### Task to carry out
From the records below, please repeat exactly the line that has "(∃ l channel", the line that has "(Did (ListPackages (packages_dir", and every line between them, and nothing else.

### Task data
+ + + + +

Lemma stage_system_update_quiet dir : quietly (stage_system_update fault dir).
Proof.
  unfold stage_system_update. apply st_rel_bind; [apply _|apply on_disk_quiet|intros m].
  assert (∀ e : ExecutionError, quietly (st_throw (A:=unit) e)) as Ht by (intros; apply st_rel_throw, _).
  destruct m as [[]|[]]; try apply Ht.
  - apply st_rel_bind; [apply _|apply on_disk_quiet|intros t].
    destruct (_ !=? _); [apply Ht|apply st_rel_ret, _].
  - do 2 (apply st_rel_bind; [apply _|apply on_disk_quiet|intros _]). apply on_disk_quiet.
Qed.

(** From the link to the end: the link stays. *)
Lemma after_link dir w x w' :
  (_ ← stage_system_update fault dir;
   _ ← transition ReadyToReboot;
   _ ← persist oracle euid umask fault pid nonce root;
   mret {| outcome_reboot_required := true; package_manager_restart := false |}) w = (x, w') →
  quiet is_transaction w w' ∧ ∃ y, linked dir w y w' ∧ (∀ e, y = Err e → x = Err e)
    ∧ (∀ outcome, x = Ok outcome → outcome_reboot_required outcome = true
         ∧ stored euid root (nodes (disk w')) (current w') ∧ state (current w') = ReadyToReboot).
Proof.
  intros H. apply st_bind_cases in H as [(e & H & ->)|([] & w1 & H1 & H)].
  - pose proof (stage_system_update_quiet dir w) as Q. rewrite H in Q. split; [exact Q|].
    exists (Err e). split; [by apply stage_system_update_spec|]. split; [by intros ? [= ->]|done].
  - pose proof (stage_system_update_quiet dir w) as Q1. rewrite H1 in Q1. cbn in Q1.
    apply stage_system_update_spec in H1.
    assert (quietly (_ ← transition ReadyToReboot;
      _ ← persist oracle euid umask fault pid nonce root;
      mret {| outcome_reboot_required := true; package_manager_restart := false |})
      ∧ leaves (_ ← transition ReadyToReboot;
      _ ← persist oracle euid umask fault pid nonce root;
      mret {| outcome_reboot_required := true; package_manager_restart := false |}))
      as [Q2 L2].
    { split.
      - apply st_rel_bind; [apply _|apply transition_quiet|intros _].
        apply st_rel_bind; [apply _|apply quiet_persist|intros _]. apply st_rel_ret, _.
      - apply st_rel_bind; [apply _|apply transition_leaves|intros _].
        apply st_rel_bind; [apply _|apply persist_leaves|intros _]. apply st_rel_ret, _. }
    specialize (Q2 w1). specialize (L2 w1). rewrite H in Q2, L2. cbn in Q2, L2. unfold kept in L2.
    split; [by etransitivity|]. exists (Ok ()). split; [unfold linked; by rewrite L2|].
    split; [done|]. intros outcome ->.
    apply st_bind_Ok in H as ([] & w2 & H2 & H). apply transition_Ok in H2 as (_ & _ & Ht).
    apply st_bind_Ok in H as ([] & w3 & H3 & H). injection H as <- <-.
    apply persist_Ok in H3 as (Hst & Hc & _ & _). split; [done|]. split; [done|].
    rewrite Hc. by apply transition_to_Ok in Ht as (_ & _ & _ & ->).
Qed.

(* ------------------------------------------------------------------ *)
(** ** What was established before the link *)

Lemma steps_identity r r' :
  rtc State.step r r' →
  operation_id r' = operation_id r ∧ State.plan_sha256 r' = State.plan_sha256 r
  ∧ State.source r' = State.source r.
Proof.
  induction 1 as [|r1 r2 r3 Hs _ IH]; [done|].
  assert (operation_id r2 = operation_id r1 ∧ State.plan_sha256 r2 = State.plan_sha256 r1
          ∧ State.source r2 = State.source r1) as (E1 & E2 & E3).
  { destruct Hs as [r next r' (_ & _ & _ & ->)%transition_to_Ok|]; done. }
  by rewrite <- E1, <- E2, <- E3.
Qed.

(** A call made between two histories. *)
Definition happened (h h' : list occurrence) (o : occurrence) : Prop :=
  ∃ l1 l2, h' = h ++ l1 ++ o :: l2.

Lemma happened_widen h0 h h' h1 o :
  h0 `prefix_of` h → happened h h' o → h' `prefix_of` h1 → happened h0 h1 o.
Proof.
  intros [k ->] (l1 & l2 & ->) [k' ->]. exists (k ++ l1), (l2 ++ k'). by rewrite <- !app_assoc.
Qed.

Lemma happened_snoc h o : happened h (h ++ [o]) o.
Proof. by exists [], []. Qed.

(** The manifest is the signed one, the plan was computed again on the staged
    repositories, and the payloads are those of the manifest. *)
Definition cleared (confirmed : PlannedUpdate) (manifest : ReleaseManifest)
    (r : OperationStateRecord) (h h' : list occurrence) : Prop :=
  (∃ l channel v f,
     happened h h' (Did (FetchVerifiedManifest (State.source r) l channel) (Ok v) f)
     ∧ verified_manifest v = manifest)
  ∧ (∃ facts solver, revalidate_release_plan facts solver manifest (planned_plan confirmed)
       (State.plan_sha256 r) = Ok ())
  ∧ ∃ listing f,
      happened h h'
        (Did (ListPackages (packages_dir (prepared_context (join root (operation_id r))))) listing f)
      ∧ verify_payloads digest manifest (plan_installed_packages (planned_plan confirmed))
          listing.1 listing.2 = Ok ().

Lemma attempt_Ok {A E E'} (f : E → E') (e : effect (result E A)) w a w' :
  attempt oracle f e w = (Ok a, w') →
  history w' = history w ++ [Did e (Ok a) (nodes (disk w))] ∧ current w' = current w.
Proof.
  unfold attempt, perform, mbind, st_bind, st_lift.
  destruct (oracle _ _ _ e) as [r|e']; [|done]. by intros [= <- <-].
Qed.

+ + + + +

### Response to this task
  (∃ l channel v f,
     happened h h' (Did (FetchVerifiedManifest (State.source r) l channel) (Ok v) f)
     ∧ verified_manifest v = manifest)
  ∧ (∃ facts solver, revalidate_release_plan facts solver manifest (planned_plan confirmed)
       (State.plan_sha256 r) = Ok ())
  ∧ ∃ listing f,
      happened h h'
        (Did (ListPackages (packages_dir (prepared_context (join root (operation_id r))))) listing f)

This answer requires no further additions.